TAMPA, Fla. (WFLA) — In Maine, family members of mass shooting suspect Robert Card said they tried to notify law enforcement of his mental health issues and his access to weapons before the incident. In Florida, there is now a “red flag” law that allows weapons to be taken from people who are having a mental health crisis.

“If there is a family who is in a situation where they are concerned about a loved one, they can go to a law enforcement agency and that law enforcement agency — in Hillsborough County, it’s actually done through the attorney at the law enforcement agency — and that law enforcement agency will file what’s called a risk protection order,” Hillsborough County State Attorney Susan Lopez said.

She said the law is saving lives.

“This is a way for families or members of the community to go to law enforcement and express their concerns when there is a challenge with a mental health struggle and someone who has access to a firearm,” Lopez said.

In Polk County, nearly 400 risk protection orders have been filed in the last year.

The law was put into place after the mass shooting at Marjory Stoneman Douglas High School.

Polk County Sheriff Grady Judd said the law is a way to temporarily take weapons from someone in crisis.

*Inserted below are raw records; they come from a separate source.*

(* ===== verification/MdnsName.v ===== *)
(** * Names of mDNS: the string functions of [mdns.c]

    Encoding, skipping and comparing domain names, and the names of the reverse
    mapping.  A C string is the list of its characters, without the final null
    byte.  A function that writes at a pointer and returns its end is the list
    of the bytes it writes.  [msg] is the memory from the start of a received
    message on, and pointers into it are offsets; [char] is unsigned on the
    target. *)
From S2P Require Export Loops UipLib.
Local Open Scope Z_scope.

(** * The functions *)

(** Ten digits are enough for an [int]. *)
Fixpoint itoa_digits (fuel : nat) (x : Z) : list Z :=
  match fuel with
  | O => []
  | S fuel =>
      let digit := Z.rem x 10 in
      let x := Z.quot x 10 in
      w8 (digit + 48) :: (if x =? 0 then [] else itoa_digits fuel x)
  end.
(** The digits are written backwards and reversed in place. *)
Definition mdns_itoa (x : Z) : list Z := rev (itoa_digits 10 x).

Fixpoint take_label (src : list Z) : list Z * list Z :=
  match src with
  | [] => ([], [])
  | c :: src' => if c =? DOT then ([], src) else let '(l, r) := take_label src' in (c :: l, r)
  end.
Fixpoint encode_labels (fuel : nat) (src : list Z) : list Z :=
  match fuel with
  | O => []
  | S fuel =>
      let '(l, src) := take_label src in
      let src := tl src in
      w8 (Z.of_nat (length l)) :: l ++ (match src with [] => [] | _ => encode_labels fuel src end)
  end.
Definition mdns_encode_name (src : list Z) : list Z := encode_labels (S (length src)) src ++ [0].

Definition in_addr : list Z := [105; 110; 45; 97; 100; 100; 114].
Definition arpa : list Z := [97; 114; 112; 97].
Definition mdns_encode_ip (addr : u8x4) : list Z :=
  let field a := let d := mdns_itoa a in w8 (Z.of_nat (length d)) :: d in
  field (q3 addr) ++ field (q2 addr) ++ field (q1 addr) ++ field (q0 addr)
  ++ 7 :: in_addr ++ 4 :: arpa ++ [0].

Definition compressed (n : Z) : bool := Z.land n 0xc0 =? 0xc0.

Section messages.
Variable msg : list Z.

Definition pointer_offset (n query : Z) : Z := Z.shiftl (Z.land n 0x3f) 8 + rd8 msg query.

(** [Some None] is the null pointer; [None] is a loop that does not end. *)
Fixpoint parse_name_loop (fuel : nat) (query limit : Z) (saved_endptr : option Z) : option (option Z) :=
  match fuel with
  | O => None
  | S fuel =>
      let n := rd8 msg query in
      let query := query + 1 in
      if limit <? query then Some None
      else
        let '(query, saved_endptr) :=
          if compressed n then
            (pointer_offset n query, match saved_endptr with None => Some (query + 1) | _ => saved_endptr end)
          else (query + n, saved_endptr) in
        if (compressed n || (0 <? n)) && (limit <? query) then Some None
        else if negb (rd8 msg query =? 0) then parse_name_loop fuel query limit saved_endptr
        else Some (Some (default query saved_endptr + 1))
  end.
(** The loop is at most once at each offset up to the limit. *)
Definition name_fuel (limit : Z) : nat := S (Z.to_nat (limit + 1)).
Definition mdns_parse_name (query limit : Z) : option (option Z) :=
  if limit <? query then Some None else parse_name_loop (name_fuel limit) query limit None.
Lemma ask_hit p e cs : Z.ldiff p (answers_of e) = 0 -> hit e (fst (ask p e cs)) /\ answers_of (fst (ask p e cs)) = answers_of e.
Proof.
  intros Hp. split; [|done]. cbn [ask fst]. apply hit_pending. intros [_ _ _ _ Hq]. by apply ldiff_lor.
Qed.
Lemma answer_query_hit qtype e : hit e (fst (answer_query qtype e)).
Proof.
  unfold answer_query. destruct (is_host e) eqn:Hh.
  - case_match; [|done]. apply ask_hit. unfold answers_of. by rewrite Hh.
  - assert (answers_of e = 26) as Ha by (unfold answers_of; by rewrite Hh).
    destruct (is_type qtype MDNS_RRTYPE_SRV), (is_type qtype MDNS_RRTYPE_TXT); cbn [fst]; try done.
    + destruct (ask PENDING_SRV_RESPONSE e []) as [e1 cs] eqn:E.
      destruct (ask_hit PENDING_SRV_RESPONSE e []) as [H1 H2]; [by rewrite Ha|]. rewrite E in H1, H2. cbn [fst] in *.
      etrans; [exact H1|]. apply ask_hit. by rewrite H2, Ha.
    + apply (ask_hit PENDING_SRV_RESPONSE e []). by rewrite Ha.
    + apply (ask_hit PENDING_TXT_RESPONSE e []). by rewrite Ha.
Qed.
Lemma name_query_hit qtype dptr l : Forall2 hit l (fst (name_query msg qtype dptr l)).
Proof.
  induction l as [|e l IH]; cbn [name_query]; [constructor|]. case_match.
  - pose proof (answer_query_hit qtype e) as H1. destruct (answer_query qtype e). constructor; [done|by apply Forall2_same].
  - destruct (name_query msg qtype dptr l). by constructor.
Qed.
Lemma ptr_query_hit q l : forall addr, Forall2 hit l (fst (ptr_query msg q addr l)).
Proof.
  induction l as [|e l IH]; intros addr; cbn [ptr_query]; [constructor|].
  destruct (if is_state ACTIVE e && is_host e then _ else _) as [h a]. case_match.
  - constructor; [|by apply Forall2_same]. apply hit_pending. intros [_ _ _ _ Hq]. apply ldiff_lor; [done|].
    unfold answers_of. by destruct (is_host e).
  - specialize (IH a). destruct (ptr_query msg q a l). by constructor.
Qed.
Lemma recv_question_hit addr dptr qry s :
  Forall2 hit (mdns_table s) (mdns_table (recv_question msg addr dptr qry s)) /\
  mdns_started (recv_question msg addr dptr qry s) = mdns_started s.
Proof.
  unfold recv_question, handle_mdns_ptr_query. case_match; [|by split; [apply Forall2_same|]]. case_match.
  - pose proof (ptr_query_hit dptr (mdns_table s) addr). by destruct (ptr_query _ _ _ _).
  - pose proof (name_query_hit (NTOHS (rd16 msg qry)) dptr (mdns_table s)). by destruct (name_query _ _ _ _).
Qed.
Lemma recv_questions_hit addr n : forall dptr s d s', recv_questions msg eom addr n dptr s = Some (d, s') ->
  Forall2 hit (mdns_table s) (mdns_table s') /\ mdns_started s' = mdns_started s.
Proof.
  induction n as [|n IH]; intros dptr s d s'; cbn [recv_questions]; [intros [= _ <-]; by split; [apply Forall2_same|]|].
  intros ([qry|] & _ & H)%bind_Some; [|injection H as _ <-; by split; [apply Forall2_same|]].
  apply IH in H as [H Hs]. destruct (recv_question_hit (addr n) dptr qry s) as [Hq Hqs].
  split; [by eapply Forall2_hit|congruence].
Qed.
Lemma recv_answers_hit n : forall dptr r s d r' s', recv_answers msg eom n dptr r s = Some (d, r', s') ->
  Forall2 hit (mdns_table s) (mdns_table s') /\ mdns_started s' = mdns_started s.
Proof.
  induction n as [|n IH]; intros dptr r s d r' s'; cbn [recv_answers]; [intros [= _ _ <-]; by split; [apply Forall2_same|]|].
  intros ([ans|] & _ & H)%bind_Some; [|injection H as _ _ <-; by split; [apply Forall2_same|]].
  apply bind_Some in H as ([r1 s1] & H1 & H). apply IH in H as [H Hs].
  apply (for_entries_inv hit) in H1 as [H1 Hs1]; [|by intros; eapply handle_entry_response_hit].
  split; [by eapply Forall2_hit|congruence].
Qed.
End receiving.

Lemma mdns_recv_hit data len addr s r s' : mdns_recv data len addr s = Some (r, s') ->
  Forall2 hit (mdns_table s) (mdns_table s') /\ mdns_started s' = mdns_started s.
Proof.
  unfold mdns_recv. intros ([d1 s1] & H1 & H)%bind_Some. apply bind_Some in H as ([[d2 r2] s2] & H2 & H).
  apply bind_Some in H as ([r3 s3] & H3 & [= _ <-]). apply recv_questions_hit in H1 as [H1 E1].
  apply recv_answers_hit in H2 as [H2 E2].
  apply (for_entries_inv hit) in H3 as [H3 E3]; [|by intros; eapply handle_entry_auth_hit].
  split; [|by rewrite E3, E2, E1]. eapply Forall2_hit; [exact H1|]. by eapply Forall2_hit.
Qed.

“The risk protection order is nothing more than a timeout, and that timeout is when someone is in significant mental distress and or, they’ve used the weapon in the commission of a felony to assault someone,” Judd said.

Judd said there are ample due process protections within the law.

“We’re not violating people’s second amendment rights,” Judd said. “There is significant due process. It’s not a unilateral action by law enforcement. It’s simply a timeout when people are in significant mental distress, or having anger management issues, where they are threatening to kill someone.”